DERAEDT, Lettres, vol. 3, p.348

11 nov 1860 Lavagnac LA_PRADE Mme

Crues de l’Hérault. – Que fait-elle pour l’éternité? – Elle doit avoir le coeur plein de saints désirs, persévérer dans ses bonnes dispositions et se sanctifier effectivement un peu plus chaque jour.

Informations générales
  • DR03_348
  • 1501
  • DERAEDT, Lettres, vol. 3, p.348
  • Orig.ms. ACR, AM 215; D'A., T.D. 37, n. 1, pp. 194-195.
Informations détaillées
  • 1 BIEN SUPREME
    1 INTEMPERIES
    1 PERSEVERANCE
    1 PROGRES DANS LA VIE SPIRITUELLE
    1 SAINTS DESIRS
  • A Madame de la Prade
  • LA_PRADE Mme
  • [Lavagnac, le 11 novembre 1860].
  • 11 nov 1860
  • Lavagnac
La lettre

Non, Madame(1), nous n’avons pas été encore noyés. Mais à la pluie qui tombe en ce moment, il est bien possible, pour peu qu’elle dure, que nous le soyons sous peu. Depuis hier soir, nous n’avons pas cessé d’avoir des cataractes. Je vois l’Hérault grossir, quoiqu’il ne soit pas encore dans la plaine. Ce sont les visites de ce désagréable voisin, qui seules me font vous pardonner d’avoir quitté ses bords, quand j’y devenais propriétaire.

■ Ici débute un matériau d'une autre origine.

Lemma CNNDecoder_forward_wf (E H W : Z) (i1 i2 i3 : conv_init F)
  (d : CNNDecoder F) x y :
  CNNDecoder_init E H W i1 i2 i3 = Ok d ->
  0 <= H -> 0 <= W -> shape_ok (sizes x) ->
  CNNDecoder_forward d x = Ok y ->
  wf y /\ exists s, sizes y = hd 0 (sizes x) :: s.
Proof.
  intros Hd HH HW Hs Hf.
  destruct (CNNDecoder_forward_sizes E H W i1 i2 i3 d x y Hd HH HW Hs Hf)
    as (B & T & Hx & _ & Hy).
  assert (HB : 0 <= B) by (rewrite Hx in Hs; inversion Hs; assumption).
  split; [| rewrite Hx, Hy; eexists; reflexivity].
  apply CNNDecoder_init_inv in Hd. destruct Hd as [_ ->].
  apply CNNDecoder_forward_steps in Hf.
  destruct Hf as (B' & T' & C & x1 & x2 & x3 & x4 & _ & _ & _ & _ & _ & H5).
  cbn [layer3] in H5.
  destruct (stage_run _ _ _ _ _ _ H5)
    as (n & h & w & c & _ & _ & _ & _ & Hsv & Hv).
  rewrite Hv. apply tabulate_wf. rewrite <- Hsv, Hy.
  assert (0 <= H / 8) by (apply Z.div_pos; lia).
  assert (0 <= W / 8) by (apply Z.div_pos; lia).
  range_intro.
Qed.

(** C7, as amended.  Reordering the batch of the input (and, for the
    attention stack, of the memory and of the masks that have a batch
    axis), running [forward], and undoing the reordering on the output
    gives the result of [forward] on the original input: each batch
    element's output depends on that element alone.  This holds for
    [CNNDecoder] always, and for [TransformerDecoder] on accepted shapes
    when no dropout is active (evaluation mode, or probability zero). *)
Theorem forward_batch_independent :
  (forall (E H W : Z) (i1 i2 i3 : conv_init F) (d : CNNDecoder F) x
          (n : Z) (s : list Z) p q,
     CNNDecoder_init E H W i1 i2 i3 = Ok d ->
     0 <= H -> 0 <= W ->
     wf x -> sizes x = n :: s -> permutes n p q ->
     result_map (bperm q) (CNNDecoder_forward d (bperm p x))
     = CNNDecoder_forward d x)
  /\ (forall (self : TransformerDecoder F) (tgt memory : tensor F)
             (tm mm tk mk : option (mask F)) (n l s e heads : Z) p q g,
        decoder_dims e heads self -> no_active_dropout self ->
        wf tgt -> wf memory ->
        sizes tgt = [n; l; e] -> sizes memory = [n; s; e] ->
        attn_mask_ok tm n heads l l -> attn_mask_ok mm n heads l s ->
        padding_mask_ok tk n l -> padding_mask_ok mk n s ->
        permutes n p q ->
        (out <~ TransformerDecoder_forward self (bperm p tgt)
                  (bperm p memory)
                  (option_map (attn_mask_permute heads p) tm)
                  (option_map (attn_mask_permute heads p) mm)
                  (option_map (padding_mask_permute p) tk)
                  (option_map (padding_mask_permute p) mk) ;;
         lift (Ok (bperm q out))) g
        = TransformerDecoder_forward self tgt memory tm mm tk mk g).
Proof.
  split.
  - intros E H W i1 i2 i3 d x n s p q Hd HH HW [Hok Hlen] Hx Hpq.
    pose proof (permutes_maps_into n p q Hpq) as Hp.
    rewrite (CNNDecoder_forward_bperm E H W i1 i2 i3 d p x n s Hd HH HW Hx
               Hok Hp).
    destruct (CNNDecoder_forward d x) as [y|err] eqn:Hf; [| reflexivity].
    cbn [result_map bind]. f_equal.
    destruct (CNNDecoder_forward_wf E H W i1 i2 i3 d x y Hd HH HW Hok Hf)
      as [Hwy [s' Hsy]].
    rewrite Hx in Hsy. cbn [hd] in Hsy.
    apply (batch_permute_inverse szero p q y n s' Hwy Hsy Hpq).
  - intros self tgt memory tm mm tk mk n l s e heads p q g
           Hd Ho Hwt Hwm Ht Hm Htm Hmm Htk Hmk Hpq.
    pose proof (permutes_maps_into n p q Hpq) as Hp.
    destruct (sync_TransformerDecoder self p tgt memory tm mm tk mk
                n l s e heads Hd Ho Hwt Hwm Ht Hm Htm Hmm Htk Hmk Hp)
      as [(a & Hwa & Has & Hfa & Hfa') | (err & Hfa & Hfa')].
    + unfold mbind. rewrite Hfa', Hfa. cbn [lift]. f_equal. f_equal.
      apply (batch_permute_inverse szero p q a n [l; e] Hwa Has Hpq).
    + unfold mbind. now rewrite Hfa', Hfa.
Qed.
(** * pytest-cpp: the Boost.Test adapter ([pytest_cpp/boost.py]) and its
    JUnit reader ([pytest_cpp/junit_xml.py]).

    The adapter treats a compiled test executable as a black box.  Everything
    the operating system contributes to one call (the output of the help
    probe, the exit status and captured output of the child process, the
    content of the files it leaves behind) is gathered in a record [OS]
    that the embedded functions take as an argument.  Python exceptions are
    values of [exn]; a function that may raise returns a [result].

    Strings are Rocq [string]s, that is sequences of characters with code
    points below 256.  The temporary directory and file of a run are removed
    in [finally] blocks on every way out; the removal does not change what a
    call returns or raises and is left out. *)

From Stdlib Require Import ZArith Lia Bool Ascii String DecimalString.
From stdpp Require Import base option list strings gmap.

Local Open Scope string_scope.
Local Open Scope Z_scope.

(* stdpp freezes string concatenation under [simpl]; the proofs below
   compute with it. *)
#[local] Arguments String.append !_ _ / : simpl nomatch.

(** ** Exceptions and results *)

Inductive exn : Type :=
  | AttributeError (what : string)   (* missing attribute, e.g. on None *)
  | KeyError (key : string)          (* d[key] on a dict without key *)
  | ValueError (what : string)       (* bad unpacking, int() of a non-number *)
  | TypeError (what : string)        (* call with a wrong number of arguments *)
  | ParseError                       (* xml.etree.ElementTree.ParseError *)
  | CalledProcessError (code : Z)    (* check_output: non-zero exit status *)
  | IOError                          (* open() of a missing file *)
  | UnicodeDecodeError               (* read() of a file that is not text *)
  | OSError                          (* the child process could not be spawned *)
  | SkipException.                   (* raised by pytest.skip() *)

Inductive result (A : Type) : Type :=
  | Ok (a : A)
  | Raise (e : exn).
Arguments Ok {A} a.
Arguments Raise {A} e.

Definition rbind {A B : Type} (m : result A) (k : A -> result B) : result B :=
  match m with
  | Ok a => k a
  | Raise e => Raise e
  end.

Notation "'do' x <- m ; k" := (rbind m (fun x => k))
  (at level 10, x pattern, m at level 100, k at level 200).

(** [for x in xs: acc = body(acc, x)] where the body may raise. *)
Fixpoint rfold {A B : Type} (body : B -> A -> result B) (xs : list A) (acc : B)
  : result B :=
  match xs with
  | [] => Ok acc
  | x :: xs' => do acc' <- body acc x; rfold body xs' acc'
  end.

(** ** Python's [str] operations used by the adapter *)

Module PyStr.

Definition LF : ascii := "010"%char.
Definition CR : ascii := "013"%char.
Definition DQ : ascii := "034"%char.   (* the double quote *)

Fixpoint take (n : nat) (s : string) : string :=
  match n, s with
  | S n', String c s' => String c (take n' s')
  | _, _ => EmptyString
  end.

Fixpoint drop (n : nat) (s : string) : string :=
  match n, s with
  | S n', String _ s' => drop n' s'
  | _, _ => s
  end.

(** [s[i:]] and [s[:i]] for an index [0 <= i]. *)
Definition slice_from (i : Z) (s : string) : string := drop (Z.to_nat i) s.
Definition slice_to (i : Z) (s : string) : string := take (Z.to_nat i) s.

(** [Some rest] when [s = pre ++ rest]. *)
Fixpoint strip_prefix (pre s : string) : option string :=
  match pre, s with
  | EmptyString, _ => Some s
  | String a pre', String b s' =>
      if Ascii.eqb a b then strip_prefix pre' s' else None
  | String _ _, EmptyString => None
  end.

(** [s.startswith(pre)] *)
Definition startswith (pre s : string) : bool :=
  match strip_prefix pre s with Some _ => true | None => false end.

(** The text before and after the first occurrence of [sep] in [s]. *)
Fixpoint partition (sep s : string) : option (string * string) :=
  match strip_prefix sep s with
  | Some rest => Some (EmptyString, rest)
  | None =>
      match s with
      | EmptyString => None
      | String c s' =>
          match partition sep s' with
          | Some (a, b) => Some (String c a, b)
          | None => None
          end
      end
  end.

(** [sub in s] *)
Definition contains (sub s : string) : bool :=
  match partition sub s with Some _ => true | None => false end.

(** The longest prefix of [s] whose characters satisfy [p], and the rest. *)
Fixpoint span (p : ascii -> bool) (s : string) : string * string :=
  match s with
  | String c s' =>
      if p c then let '(a, b) := span p s' in (String c a, b)
      else (EmptyString, s)
  | EmptyString => (EmptyString, EmptyString)
  end.

(** [s.split(sep)] for a non-empty [sep]: cut at the occurrences of [sep]
    found from left to right.  Every cut removes at least one character, so
    [String.length s] rounds are enough. *)
Fixpoint split_rounds (n : nat) (sep s : string) : list string :=
  match n with
  | O => [s]
  | S n' =>
      match partition sep s with
      | None => [s]
      | Some (a, b) => a :: split_rounds n' sep b
      end
  end.

Definition split (sep s : string) : list string :=
  split_rounds (String.length s) sep s.

(** [s.rfind(c)] for a one-character [c]: the last index of [c] in [s],
    [-1] when there is none. *)
Fixpoint rfind (c : ascii) (s : string) : Z :=
  match s with
  | EmptyString => -1
  | String a s' =>
      let r := rfind c s' in
      if 0 <=? r then r + 1 else if Ascii.eqb a c then 0 else -1
  end.

(** [sep.join(parts)] *)
Fixpoint join (sep : string) (parts : list string) : string :=
  match parts with
  | [] => EmptyString
  | [p] => p
  | p :: rest => p ++ sep ++ join sep rest
  end.

(** Line boundaries of [str.splitlines]: LF, CR, CR LF, VT, FF, FS, GS, RS
    and NEL. *)
Definition is_linebreak (c : ascii) : bool :=
  let n := nat_of_ascii c in
  ((n =? 10) || (n =? 11) || (n =? 12) || (n =? 13) ||
   (n =? 28) || (n =? 29) || (n =? 30) || (n =? 133))%nat.

Fixpoint splitlines_from (cur : string) (s : string) : list string :=
  match s with
  | EmptyString => if String.eqb cur EmptyString then [] else [cur]
  | String c s' =>
      if is_linebreak c then
        cur :: match s' with
               | String c' s'' =>
                   if Ascii.eqb c CR && Ascii.eqb c' LF
                   then splitlines_from EmptyString s''
                   else splitlines_from EmptyString s'
               | EmptyString => splitlines_from EmptyString s'
               end
      else splitlines_from (cur ++ String c EmptyString) s'
  end.

(** [s.splitlines()] *)
Definition splitlines (s : string) : list string := splitlines_from EmptyString s.

(** [str.isspace] on one character, which is also the class [\s] of [re]. *)
Definition is_space (c : ascii) : bool :=
  let n := nat_of_ascii c in
  ((n =? 32) || ((9 <=? n) && (n <=? 13)) || ((28 <=? n) && (n <=? 31)) ||
   (n =? 133) || (n =? 160))%nat.

(** [s.strip()] *)
Fixpoint lstrip (s : string) : string :=
  match s with
  | String c s' => if is_space c then lstrip s' else s
  | EmptyString => EmptyString
  end.

Fixpoint rstrip (s : string) : string :=
  match s with
  | EmptyString => EmptyString
  | String c s' =>
      let r := rstrip s' in
      if String.eqb r EmptyString && is_space c then EmptyString else String c r
  end.

Definition strip (s : string) : string := rstrip (lstrip s).

Definition is_digit (c : ascii) : bool :=
  let n := nat_of_ascii c in ((48 <=? n) && (n <=? 57))%nat.

(** The value of a run of decimal digits in which single underscores may
    stand between two digits; [after_digit] tells whether the character
    before was a digit. *)
Fixpoint digits_value (after_digit : bool) (acc : Z) (s : string) : option Z :=
  match s with
  | EmptyString => if after_digit then Some acc else None
  | String c s' =>
      if is_digit c
      then digits_value true (10 * acc + (Z.of_nat (nat_of_ascii c) - 48)) s'
      else if Ascii.eqb c "_" && after_digit
           then digits_value false acc s'
           else None
  end.
(** * FormDataConsumer (ra-core, src/form/FormDataConsumer.tsx)

    A shallow embedding of the two components of the file,
    [FormDataConsumer] and [FormDataConsumerView], and the properties of
    their contract: which argument the render callback receives, when the
    developer warning is emitted, and what the component returns.

    JavaScript values are an inductive type, objects are finite maps from
    property names to values, the render callback is an interaction tree
    over calls to function values, and the closure variable
    [getSourceHasBeenCalled] is threaded explicitly through the run of the
    callback.  A second embedding, [Store], keeps the objects in a store
    and lets the callback write to it, for what the component itself
    writes. *)

From Stdlib Require Import ZArith Ascii String.
From stdpp Require Import gmap strings list fin_maps.

Set Warnings "-register-all".

(** ** JavaScript values *)

Module JS.

(** The values that occur in props, form snapshots and render results.
    Numbers are the integers (plus [NaN]); a React element is the plain
    object React builds for it.  The function values are the [getSource]
    closures of line 66.  [VGetSource] is the closure that the running call
    of the view builds: it captures that call's [source] and that call's
    [getSourceHasBeenCalled], and does not exist before the call builds it.
    [VOtherGetSource] is a closure that another call of the view built (one
    the caller kept from an earlier render, or was handed by an enclosing
    consumer): calling it returns its string and sets the variable of the
    call that built it, not the one of the running call. *)
Inductive value :=
| VUndefined
| VNull
| VBool (b : bool)
| VNum (n : Z)
| VNaN
| VStr (s : string)
| VObj (o : gmap string value)
| VArr (l : list value)
| VGetSource (source : string)
| VOtherGetSource (source : string).

(** How a call or a statement ends: with a value, or with a thrown one. *)
Inductive completion :=
| Normal (v : value)
| Thrown (e : value).

Definition TypeError : value := VStr "TypeError".

(** [typeof v !== 'undefined'] *)
Definition is_defined (v : value) : bool :=
  match v with VUndefined => false | _ => true end.

(** [v == null] *)
Definition is_nullish (v : value) : bool :=
  match v with VUndefined | VNull => true | _ => false end.

(** ToBoolean: [undefined], [null], [false], [0], [NaN] and the empty string
    are falsy, everything else is truthy. *)
Definition truthy (v : value) : bool :=
  match v with
  | VUndefined | VNull | VNaN => false
  | VBool b => b
  | VNum n => negb (n =? 0)%Z
  | VStr s => negb (String.eqb s "")
  | VObj _ | VArr _ | VGetSource _ | VOtherGetSource _ => true
  end.

(** [Object.keys(o)] *)
Definition Object_keys (o : gmap string value) : list string :=
  (map_to_list o).*1.

(** An object literal followed by a spread, [{ ...literal, ...src }]:
    the properties of [src] are assigned last and win. *)
Definition spread (literal src : gmap string value) : gmap string value :=
  src ∪ literal.

(** Reading a property of an object that was destructured or built from
    JSX attributes: a missing property reads as [undefined]. *)
Definition prop (o : gmap string value) (key : string) : value :=
  default VUndefined (o !! key).

(** Canonical array indices: [0], or decimal digits without a leading zero. *)
Definition digit (c : ascii) : option N :=
  let n := N_of_ascii c in
  if (48 <=? n)%N && (n <=? 57)%N then Some (n - 48)%N else None.

Fixpoint digits (s : string) (acc : N) : option N :=
  match s with
  | EmptyString => Some acc
  | String c s' =>
      match digit c with
      | Some d => digits s' (10 * acc + d)%N
      | None => None
      end
  end.

Definition array_index (key : string) : option nat :=
  match key with
  | EmptyString => None
  | String c s' =>
      if Ascii.eqb c "0"%char
      then match s' with EmptyString => Some 0 | _ => None end
      else N.to_nat <$> digits key 0%N
  end.

(** Own properties of a value: the entries of an object, the elements and
    the [length] of an array.  Members inherited from a prototype and the
    members of primitives and functions are not represented. *)
Definition has_own (o : value) (key : string) : bool :=
  match o with
  | VObj m => bool_decide (is_Some (m !! key))
  | VArr l =>
      match array_index key with
      | Some i => bool_decide (i < length l)
      | None => String.eqb key "length"
      end
  | _ => false
  end.

(** Member access [o[key]].  On [undefined] and [null] it throws a
    TypeError ([None]); a property that is not there reads as [undefined]. *)
Definition member (o : value) (key : string) : option value :=
  match o with
  | VUndefined | VNull => None
  | VObj m => Some (default VUndefined (m !! key))
  | VArr l =>
      Some match array_index key with
           | Some i => default VUndefined (l !! i)
           | None =>
               if String.eqb key "length"
               then VNum (Z.of_nat (length l)) else VUndefined
           end
  | _ => Some VUndefined
  end.

End JS.

Import JS.

(** ** lodash/get *)

Module Lodash.

Definition is_separator (c : ascii) : bool :=
  Ascii.eqb c "."%char || Ascii.eqb c "["%char || Ascii.eqb c "]"%char.

Definition flush (cur : option string) : list string :=
  match cur with Some t => [t] | None => [] end.

Definition push (cur : option string) (c : ascii) : option string :=
  Some (default EmptyString cur +:+ String c EmptyString).

(** The segments of a path: the maximal runs of characters other than
    [.], [[] and []]. *)
Fixpoint segments (s : string) (cur : option string) : list string :=
  match s with
  | EmptyString => flush cur
  | String c s' =>
      if is_separator c then flush cur ++ segments s' None
      else segments s' (push cur c)
  end.

(** Modelled from the spec: [lodash/get] is a third-party module, absent
    from src/; the spec calls it the lookup of a dotted/bracketed path in
    the form snapshot.  [stringToPath] splits a path into its segments;
    this covers the paths written with names joined by dots and bare
    bracket indices ([users.0.role], [users[0].role]), not quoted bracket
    keys or empty segments. *)
Definition stringToPath (path : string) : list string :=
  segments path None.

Fixpoint has_dot (s : string) : bool :=
  match s with
  | EmptyString => false
  | String c s' => Ascii.eqb c "."%char || has_dot s'
  end.

(** An opening bracket closed with no bracket in between. *)
Fixpoint has_bracket_pair (s : string) (opened : bool) : bool :=
  match s with
  | EmptyString => false
  | String c s' =>
      if Ascii.eqb c "["%char then has_bracket_pair s' true
      else if Ascii.eqb c "]"%char then opened || has_bracket_pair s' false
      else has_bracket_pair s' opened
  end.

Definition isDeepProp (path : string) : bool :=
  has_dot path || has_bracket_pair path false.

(** Modelled from the spec: lodash's [isKey]; a path that does not look
    deep, or that is itself a property of the object, is one key. *)
Definition isKey (path : string) (object : value) : bool :=
  negb (isDeepProp path) || has_own object path.
(** * PraisonAIPPT: text segmenter, highlight span merger and document builder

    A shallow embedding of the text-processing core of the slide generator:

    - [split_long_text]    (src/app.py, src/create_bible_verses_presentation.py)
    - [_apply_highlights]  (src/pptx_bible_verses/core.py)
    - [create_presentation] (src/pptx_bible_verses/core.py)

    A Python [str] is a list of characters, integers are [Z], and a call
    that can raise returns a [result].  The paragraph of the presentation
    library (python-pptx) is the list of its runs and line breaks. *)

From Stdlib Require Import Ascii String DecimalString.
From Stdlib Require Import List ZArith Lia Bool Sorted Permutation.
Import ListNotations.
Open Scope Z_scope.

(** ** Python string primitives *)

Module PyStr.

Definition str := list ascii.

(** String literals. *)
Definition py (s : string) : str := list_ascii_of_string s.

(** The empty string. *)
Definition empty_str : str := [].

(** [len(s)] *)
Definition len {A : Type} (s : list A) : Z := Z.of_nat (length s).

(** Truth value of a string: [if s:]. *)
Definition truthy {A : Type} (s : list A) : bool :=
  match s with
  | [] => false
  | _ :: _ => true
  end.

(** [str.isspace] of one character (code points below 256): the ASCII
    controls 9-13 and 28-31, the space, NEL (133) and the no-break space (160). *)
Definition isspace (c : ascii) : bool :=
  let n := N_of_ascii c in
  (((9 <=? n) && (n <=? 13)) || ((28 <=? n) && (n <=? 32)) || (n =? 133) || (n =? 160))%N.

(** [s.startswith(p)] *)
Fixpoint starts_with (p s : str) : bool :=
  match p, s with
  | [], _ => true
  | _ :: _, [] => false
  | a :: p', b :: s' => Ascii.eqb a b && starts_with p' s'
  end.

(** [s.endswith(p)] *)
Definition ends_with (p s : str) : bool := starts_with (rev p) (rev s).

(** [s.replace(old, new)] for a non-empty [old]: occurrences are replaced
    from left to right and do not overlap.  [skip] counts the characters of
    [s] still covered by the occurrence replaced last. *)
Fixpoint replace_from (old new : str) (skip : nat) (s : str) : str :=
  match s with
  | [] => []
  | c :: rest =>
      match skip with
      | S k => replace_from old new k rest
      | O =>
          if starts_with old s
          then new ++ replace_from old new (length old - 1) rest
          else c :: replace_from old new 0 rest
      end
  end.

Definition replace (old new s : str) : str := replace_from old new 0 s.

(** [s.split(sep)] for a one-character separator: never the empty list. *)
Fixpoint split (sep : ascii) (s : str) : list str :=
  match s with
  | [] => [[]]
  | c :: rest =>
      if Ascii.eqb c sep then [] :: split sep rest
      else match split sep rest with
           | h :: t => (c :: h) :: t
           | [] => [[c]]
           end
  end.

(** [s.lstrip()], [s.rstrip()], [s.strip()] *)
Fixpoint lstrip (s : str) : str :=
  match s with
  | [] => []
  | c :: rest => if isspace c then lstrip rest else s
  end.

Definition rstrip (s : str) : str := rev (lstrip (rev s)).

Definition strip (s : str) : str := rstrip (lstrip s).

(** [s[a:b]] for [0 <= a]; empty when [b <= a]. *)
Definition slice {A : Type} (s : list A) (a b : Z) : list A :=
  firstn (Z.to_nat (b - a)) (skipn (Z.to_nat a) s).

(** The exceptions the code can raise: [d[key]] on a missing key and
    [l[i]] past the end of a sequence. *)
Inductive exn : Type :=
| KeyError (key : str)
| IndexError.

(** A computation that returns a value or raises. *)
Inductive result (A : Type) : Type :=
| Ok (a : A)
| Raise (e : exn).

Arguments Ok {A} a.
Arguments Raise {A} e.

Definition bind {A B : Type} (r : result A) (k : A -> result B) : result B :=
  match r with
  | Ok a => k a
  | Raise e => Raise e
  end.

Notation "x <- r ;; k" := (bind r (fun x => k))
  (at level 61, r at next level, right associativity).

(** A [for] loop whose body may raise. *)
Fixpoint for_each {A S : Type} (body : S -> A -> result S) (l : list A)
  (s : S) : result S :=
  match l with
  | [] => Ok s
  | a :: l' => s' <- body s a ;; for_each body l' s'
  end.

End PyStr.

(** ** Text segmenter: [split_long_text] *)

Module Segmenter.
Import PyStr.

(** [text.replace('. ', '.|').replace('! ', '!|').replace('? ', '?|').split('|')] *)
Definition mark_sentences (text : str) : str :=
  replace (py "? ") (py "?|")
    (replace (py "! ") (py "!|")
       (replace (py ". ") (py ".|") text)).

Definition sentences_of (text : str) : list str :=
  split "|"%char (mark_sentences text).

(** One round of [for sentence in sentences:], on the pair
    [(parts, current_part)]. *)
Definition loop_step (max_length : Z) (st : list str * str) (sentence : str)
  : list str * str :=
  let '(parts, current_part) := st in
  if len (current_part ++ sentence) <=? max_length
  then (parts, current_part ++ sentence)
  else ((if truthy current_part then parts ++ [strip current_part] else parts),
        sentence).

(** The loop followed by the last [if current_part: parts.append(...)]. *)
Definition split_parts (text : str) (max_length : Z) : list str :=
  let '(parts, current_part) :=
    fold_left (loop_step max_length) (sentences_of text)
      (@nil str, @nil ascii : str) in
  if truthy current_part then parts ++ [strip current_part] else parts.

Definition split_long_text (text : str) (max_length : Z) : list str :=
  if len text <=? max_length then [text]
  else match split_parts text max_length with
       | [] => [text]
       | parts => parts
       end.

(** [max_length=200] *)
Definition default_max_length : Z := 200.

(** The characters of [s] that are not whitespace, in order. *)
Definition nonspace_chars (s : str) : str :=
  filter (fun c => negb (isspace c)) s.

(** The chunks of one call, joined, keep the characters of [text] that are
    not whitespace. *)
Definition rejoin_preserves (text : str) (max_length : Z) : Prop :=
  nonspace_chars (concat (split_long_text text max_length)) =
  nonspace_chars text.

(** What holds of [(parts, current_part)] throughout the loop: every part
    emitted so far is within the bound or a trimmed long unit, and the part
    being built is empty, within the bound, or one long unit. *)
Definition loop_inv (units : list str) (max_length : Z)
  (st : list str * str) : Prop :=
  Forall (fun chunk =>
            len chunk <= max_length \/
            exists unit, In unit units /\ len unit > max_length /\
                         chunk = strip unit) (fst st) /\
  (snd st = [] \/ len (snd st) <= max_length \/
   (In (snd st) units /\ len (snd st) > max_length)).

(** Neither whitespace nor the sentence mark. *)
Definition kept (c : ascii) : bool :=
  negb (isspace c) && negb (Ascii.eqb c "|"%char).

(** The text with ['|'] in place of every space that follows a character
    satisfying [p]; [prev] tells whether the character before the head of
    [s] satisfies [p]. *)
Fixpoint mark_after (p : ascii -> bool) (prev : bool) (s : str) : str :=
  match s with
  | [] => []
  | c :: rest =>
      (if prev && Ascii.eqb c " "%char then "|"%char else c)
      :: mark_after p (p c) rest
  end.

Vous voilà installée chez Mme votre mère, et j’espère que vous êtes un peu remise des premières émotions de l’arrivée. C’est pour cela que je me permets de venir vous parler un peu sérieusement et vous rappeler que les joies les plus légitimes sont mortes, qu’il faut donc penser à Dieu et songer à ce qui est éternel. Que faites-vous jusqu’au 15 décembre pour l’éternité? Vous ne vous contentez pas de chanter tout l’été, il vous faut chanter l’automne et même l’hiver. C’est plus que la cigale. Quelles sont vos provisions? Qu’avez- vous mis de côté pour votre âme? Que comptez-vous y mettre, d’ici à quelque temps? Votre âme, votre âme! Ah! ma fille, que nous sommes fous de penser à autre chose, quand nous ne pensons pas à Dieu et à son Eglise! C’est un grand malheur de notre condition que les plus magnifiques dispositions de l’âme se traduisent par de si minces résultats pratiques, mais tout de même c’est toujours une bonne chose de désirer toujours. Il est impossible qu’il n’en reste pas quelque chose. Ainsi, je vous engage à désirer beaucoup, surtout à la communion. Il vous faut désirer d’être douce, humble, patiente, pauvre, méprisée, mortifiée, pénitente, charitable, femme d’oraison, pénétrée de la présence de Dieu, obéissante, zélée pour les intérêts de l’Eglise, unie par le fond de votre être à toutes les intentions de Notre-Seigneur.

Si votre moral va mieux que depuis longtemps, serait-ce que vous avez besoin d’une main un peu plus ferme? Notre-Seigneur vous a traitée en enfant gâtée, en vous faisant trouver du bonheur à ses pieds et en sa présence. Il est bien possible que cela ne dure pas longtemps. Vous n’en persévérerez pas moins dans vos bonnes dispositions, et ce sera le vrai moment de votre progrès. Ne vous inquiétez pas de l’hiver. A chaque jour suffit son mal. L’important est que vous puissiez vous sanctifier chaque jour un peu plus, et vous le pouvez en ce moment.

Je pars demain pour Nîmes, si la pluie ne m’en empêche pas.

Adieu, ma bien chère fille. A revoir dans cinq ou six semaines.

E.D'ALZON.
Notes et post-scriptum
*Lavagnac, 11 nov. 1860*.1. Mme de la Prade était née Guiraud.